[
https://issues.apache.org/jira/browse/MAHOUT-577?page=com.atlassian.jira.plugin.system.issuetabpanels:comment-tabpanel&focusedCommentId=12990318#comment-12990318
]
Sebastian Schelter commented on MAHOUT-577:
-------------------------------------------
RowSimilarityJob has the nice feature that it will only compute similarities
for rows that have at least one element in common (= there exists at least one
column in which both rows have an entry). It tries to avoid comparing each row
with each other so I'd say its thought to work on sparse matrices only. It will
be slower than the naive approach of comparing each row with each other on
dense matrices, it should not be used as described in the issue here.

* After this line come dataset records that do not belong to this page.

(** A run of [process_videos] keeps what was there: it adds files, lines
    and invocations. *)
Lemma process_videos_grows (ffmpeg : nat → path → tool_run) vd force w :
  let w' := (process_videos ffmpeg vd force w).2 in
  files w ⊆ files w'
  ∧ (∃ out, stdout w' = stdout w ++ out)
  ∧ ∃ inv, invocations w' = invocations w ++ inv
           ∧ inv `sublist_of` (get_video_files vd w).1.
Proof.
  destruct (process_videos_cases ffmpeg vd force w)
    as [(_ & ->) | [(_ & _ & ->) | (_ & _ & ->)]];
    cbn [snd files stdout invocations].
  - split; [done|]. split; [by eauto|]. exists [].
    rewrite app_nil_r. split; [done | apply sublist_nil_l].
  - split; [done|]. split; [by eauto|]. exists [].
    rewrite app_nil_r. split; [done | apply sublist_nil_l].
  - set (N := length (get_video_files vd w).1).
    set (start := World (files w) (stdout w ++ [Rule; Found N; Rule]) (invocations w)).
    split; [|split].
    + apply (loop_files_mono ffmpeg vd force N 1 _ (Counters 0 0 0) start).
    + destruct (loop_stdout ffmpeg vd force N 1 (get_video_files vd w).1
                  (Counters 0 0 0) start) as [body ->].
      cbn [stdout start]. rewrite <- !app_assoc. by eauto.
    + apply (loop_invocations_sublist ffmpeg vd force N 1 _ (Counters 0 0 0) start).
Qed.



(** X6. Nothing [main] does removes a file, a printed line or a recorded
    invocation: the files after it include the files before it, and the
    output and the invocations are the earlier ones with more at the end. *)
Theorem X6_run_only_adds
    (ffmpeg : nat → path → tool_run) (home : path)
    (ffmpeg_version : option string) (a : args) (w : world) :
  let w' := (main ffmpeg home ffmpeg_version a w).2 in
  files w ⊆ files w'
  ∧ (∃ out, stdout w' = stdout w ++ out)
  ∧ ∃ inv, invocations w' = invocations w ++ inv.
Proof.
  cbn zeta. rewrite main_eq. cbn zeta.
  assert (∀ vd lines,
            let w0 := World (files w) (stdout w ++ lines) (invocations w) in
            let w' := (process_videos ffmpeg vd (force_arg a) w0).2 in
            files w ⊆ files w'
            ∧ (∃ out, stdout w' = stdout w ++ out)
            ∧ ∃ inv, invocations w' = invocations w ++ inv) as Hrun.
  { intros vd lines w0 w'.
    destruct (process_videos_grows ffmpeg vd (force_arg a) w0)
      as (Hf & [out Hout] & inv & Hinv & _).
    split; [exact Hf|]. split.
    - exists (lines ++ out). subst w'. rewrite Hout. simpl.
      by rewrite <- app_assoc.
    - by exists inv. }
  assert (∀ lines,
            let w' := World (files w) (stdout w ++ lines) (invocations w) in
            files w ⊆ files w'
            ∧ (∃ out, stdout w' = stdout w ++ out)
            ∧ ∃ inv, invocations w' = invocations w ++ inv) as Hprint.
  { intros lines. simpl. split; [done|]. split; [by eauto|].
    exists []. by rewrite app_nil_r. }
  destruct (override_given a);
    [|destruct (decide (FS.present (files w) (home / "Desktop")))];
    try destruct ffmpeg_version as [version|]; simpl;
    (apply Hrun || apply Hprint).
Qed.



(** X8. After [process_videos], every video the tool was run on has its
    [all_frames] and its [release_frames] directory, whatever the tool did;
    and the run puts nothing into any [release_frames] directory. *)
Theorem X8_directories_of_attempted_videos
    (ffmpeg : nat → path → tool_run) (videos_dir : path) (force : bool)
    (w : world) :
  let w' := (process_videos ffmpeg videos_dir force w).2 in
  (∀ v, v ∈ invocations w' →
        v ∈ invocations w
        ∨ (FS.present (files w') (videos_dir / stem_of v / "all_frames")
           ∧ FS.present (files w') (videos_dir / stem_of v / "release_frames")))
  ∧ (∀ x e, videos_dir / x / "release_frames" / e ∈ files w' →
            videos_dir / x / "release_frames" / e ∈ files w).
Proof.
  destruct (process_videos_cases ffmpeg videos_dir force w)
    as [(_ & ->) | [(_ & _ & ->) | (_ & _ & ->)]]; simpl;
    [split; [by left | done]..|].
  split.
  - intros v [Hv | Hv]%loop_attempted_dirs; [by left | by right].
  - intros x e [Hq | (v & _ & Hq)]%loop_files_bound; [done|].
    by apply touched_not_in_release in Hq.
Qed.

(** The tool fails on the only video: the two directories are there. *)
Lemma X8_directories_of_attempted_videos_witness :
  FS.present
    (files (process_videos failing_tool ["videos"] false unreadable_world).2)
    ["videos"; "bad"; "all_frames"]
  ∧ FS.present
      (files (process_videos failing_tool ["videos"] false unreadable_world).2)
      ["videos"; "bad"; "release_frames"].
Proof.
  destruct (X8_directories_of_attempted_videos failing_tool ["videos"] false
              unreadable_world) as [Hdirs _].
  destruct (Hdirs ["videos"; "bad.mp4"]) as [Hin | Hpresent].
  - vm_compute. apply elem_of_cons. by left.
  - exfalso. vm_compute in Hin. by apply elem_of_nil in Hin.
  - exact Hpresent.
Defined.

(** X9. [process_videos] runs the tool at most once on each video found, on
    no other path, and in the order in which the videos were found. *)
Theorem X9_tool_runs_once_per_video_in_order
    (ffmpeg : nat → path → tool_run) (videos_dir : path) (force : bool)
    (w : world) :
  ∃ inv,
    invocations (process_videos ffmpeg videos_dir force w).2
    = invocations w ++ inv
    ∧ inv `sublist_of` (get_video_files videos_dir w).1
    ∧ NoDup inv.
Proof.
  destruct (process_videos_grows ffmpeg videos_dir force w)
    as (_ & _ & inv & Hinv & Hsub).
  exists inv. split; [exact Hinv|]. split; [exact Hsub|].
  eapply sublist_NoDup; [apply get_video_files_NoDup | exact Hsub].
Qed.

Lemma check_count s v vd :
  (check s v vd).2 = length (FS.glob s (frames_dir vd v) "frame_*.jpg").
Proof. unfold check. by destruct (FS.glob s _ _). Qed.

(** X10. After the loop body has run the tool on a video, the check reports
    the video processed exactly when it did so before or the tool wrote at
    least one frame, whatever the exit status: a failed run that wrote a
    frame makes the video count as processed, a run that wrote nothing
    changes nothing.  (The filesystem is one in which an entry of the frame
    directory implies the directory.) *)
Theorem X10_processed_after_attempt
    (ffmpeg : nat → path → tool_run) (videos_dir : path) (force : bool)
    (total i : nat) (v : path) (c : counters) (w : world) :
  (is_already_processed v videos_dir w).1.1 && negb force = false →
  (∀ e, videos_dir / stem_of v / "all_frames" / e ∈ files w →
        FS.present (files w) (videos_dir / stem_of v / "all_frames")) →
  let w' := (loop_body ffmpeg videos_dir force total i v c w).2 in
  (is_already_processed v videos_dir w').1.1 = true
  ↔ (is_already_processed v videos_dir w).1.1 = true
    ∨ 1 ≤ frames_written (ffmpeg (length (invocations w)) v).
Proof.
  intros Hattempt Hwf. cbn zeta. rewrite !is_already_processed_eq in *.
  cbn [fst snd] in *.
  destruct (loop_body_cases ffmpeg videos_dir force total i v c w)
    as [(Hc & -> & _) | (_ & tail & -> & _)];
    [by rewrite Hc in Hattempt|].
  cbn [snd files]. clear Hattempt.
  set (n := frames_written (ffmpeg (length (invocations w)) v)).
  fold (frames_dir videos_dir v) in Hwf.
  rewrite !check_true_iff. split.
  - intros (_ & e & He & Hf). unfold files_after_attempt in He.
    apply FSFacts.elem_of_write_frames in He as [He | (k & Hk & _)];
      [|right; lia].
    left.
    assert (frames_dir videos_dir v / e ∈ files w) as Hin.
    { repeat (apply FSFacts.elem_of_mkdir_p in He as [He | (_ & r & Hr)]);
        [done|..].
      - by apply entry_not_prefix in Hr.
      - exfalso. revert Hr. rewrite release_dir_eq, frames_dir_eq.
        unfold child. rewrite <- !app_assoc. intros Hr. by simplify_list_eq.
      - by apply entry_not_prefix in Hr. }
    split; [by apply (Hwf e) | by exists e].
  - intros [(Hd & e & He & Hf) | Hn].
    + split; [by eapply FSFacts.present_mono;
                [apply files_after_attempt_mono|]|].
      exists e. split; [by apply files_after_attempt_mono | done].
    + split; [apply files_after_attempt_dir|].
      exists (Name.frame_name 1). split; [|apply NameFacts.frame_name_is_frame].
      apply files_after_attempt_frame. lia.
Qed.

I agree with you that a lot of small tweaks might be applyable and that
intelligent sampling techniques could help a lot depending on the usecase.

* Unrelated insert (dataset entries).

(** ** [validate_e164] *)

(** [r"^\+[1-9]\d{1,14}$"] *)
Definition E164 : re :=
  Cat Bol (Cat (Chr "+") (Cat (Range "1" "9") (Cat (Rep Digit 1 14) Eol))).

Definition validate_e164 (recipients : list string) : M unit :=
  for_each recipients (fun recipient =>
    let found := re_match E164 recipient in
    if negb found then
      msg <- lift (py_format MSG_RECIPIENT_ERR [recipient]) ;;
      raise (ValueError msg)
    else ret tt).

(** ** [main] *)

(** The parsed command line.  [--sender], [--account-id] and
    [--auth-token] are declared with [nargs='+'] and without a default:
    each is a list, or [None] when the option is absent.  The script hands
    [args.sender] to the provider as it is. *)
Record arguments : Type := {
  recipients : list string;
  sender : option (list string);
  account_id : option (list string);
  auth_token : option (list string);
  verbose : bool;
  log_file : option string
}.

(** What the outside world does during one pass of the polling loop. *)
Record cycle : Type := {
  fetch : string -> exn + table;
  create : twilio;
  normal : Q -> Q -> Q;
  sleep : nat -> option exn
}.

(** The world of one run: the file system, the outcome of constructing the
    Twilio client, and the passes of the loop that are observed. *)
Record world : Type := {
  os : os_env;
  new_client : option (list string) -> option (list string) -> option exn;
  cycles : list cycle
}.

Definition dquote : string := String (ascii_of_nat 34) EmptyString.

(** [recipients + sender] *)
Definition list_add (xs : list string) (ys : option (list string))
  : M (list string) :=
  match ys with
  | Some ys => ret (xs ++ ys)
  | None =>
      raise (TypeError
               ("can only concatenate list (not " ++ dquote ++ "NoneType"
                ++ dquote ++ ") to list")%string)
  end.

> RowSimilarityJob hangs during CooccurrencesMapper
> -------------------------------------------------
>
> Key: MAHOUT-577
> URL: https://issues.apache.org/jira/browse/MAHOUT-577
> Project: Mahout
> Issue Type: Bug
> Components: Collaborative Filtering
> Affects Versions: 0.4
> Environment: Linux Debian 5.0.5, 12GB Ram, Hadoop 20.3 installation
> Reporter: Maya Hristakeva
> Fix For: 0.5
>
>
> Hello,
> When trying to run a RowSimilarityJob on a matrix ( 146682 x 138351 ), the
> job gets through the RowWeightMapper and WeightedOccurrencesPerColumnReducer,
> and hangs during the CooccurrencesMapper although it shows that the map tasks
> are 100% complete.
> The command I use to run the job is:
> hadoop jar mahout-core-0.4-job.jar
> org.apache.mahout.math.hadoop.similarity.RowSimilarityJob
> -Dmapred.input.dir=/user/maya.hristakeva/mahout/core4/tf/1/0.001/title/12_07_10/lda/5/lda-sim/ldaCompressedDocumentsMatrix
>
> -Dmapred.output.dir=/user/maya.hristakeva/mahout/core4/tf/1/0.001/title/12_07_10/lda/5/lda-sim/ldaDocumentSimilarityMatrix
> -Dmapred.reduce.tasks=8 -Dmapred.map.tasks=200
> -Dmapred.job.name=LDA_ROW_SIMILARITY_TEST --tempDir
> /user/maya.hristakeva/temp/lda/5 --numberOfColumns 138351
> --similarityClassname
> org.apache.mahout.math.hadoop.similarity.vector.DistributedEuclideanDistanceVectorSimilarity
> --maxSimilaritiesPerRow 10
> And the output of the mappers which are 100% complete, but hanging is:
> syslog logs
> 01-05 18:30:00,835 INFO org.apache.hadoop.mapred.MapTask: bufstart =
> 29085149; bufend = 39038598; bufvoid = 99614720
> 2011-01-05 18:30:00,835 INFO org.apache.hadoop.mapred.MapTask: kvstart =
> 65461; kvend = 327605; length = 327680
> 2011-01-05 18:30:06,241 INFO org.apache.hadoop.mapred.MapTask: Finished spill
> 94
> 2011-01-05 18:30:09,208 INFO org.apache.hadoop.mapred.MapTask: Spilling map
> output: record full = true
> 2011-01-05 18:30:09,208 INFO org.apache.hadoop.mapred.MapTask: bufstart =
> 39038598; bufend = 48983989; bufvoid = 99614720
> 2011-01-05 18:30:09,208 INFO org.apache.hadoop.mapred.MapTask: kvstart =
> 327605; kvend = 262068; length = 327680
> 2011-01-05 18:30:14,528 INFO org.apache.hadoop.mapred.MapTask: Finished spill
> 95
> 2011-01-05 18:30:17,328 INFO org.apache.hadoop.mapred.MapTask: Spilling map
> output: record full = true
> 2011-01-05 18:30:17,328 INFO org.apache.hadoop.mapred.MapTask: bufstart =
> 48983989; bufend = 58929384; bufvoid = 99614720
> 2011-01-05 18:30:17,328 INFO org.apache.hadoop.mapred.MapTask: kvstart =
> 262068; kvend = 196531; length = 327680
> 2011-01-05 18:30:22,615 INFO org.apache.hadoop.mapred.MapTask: Finished spill
> 96
> .
> .
> .
> This problem does not occur when I use a toy matrix of 100 x 100, but once I
> give it the original matrix of ..... the problem is always reproducible.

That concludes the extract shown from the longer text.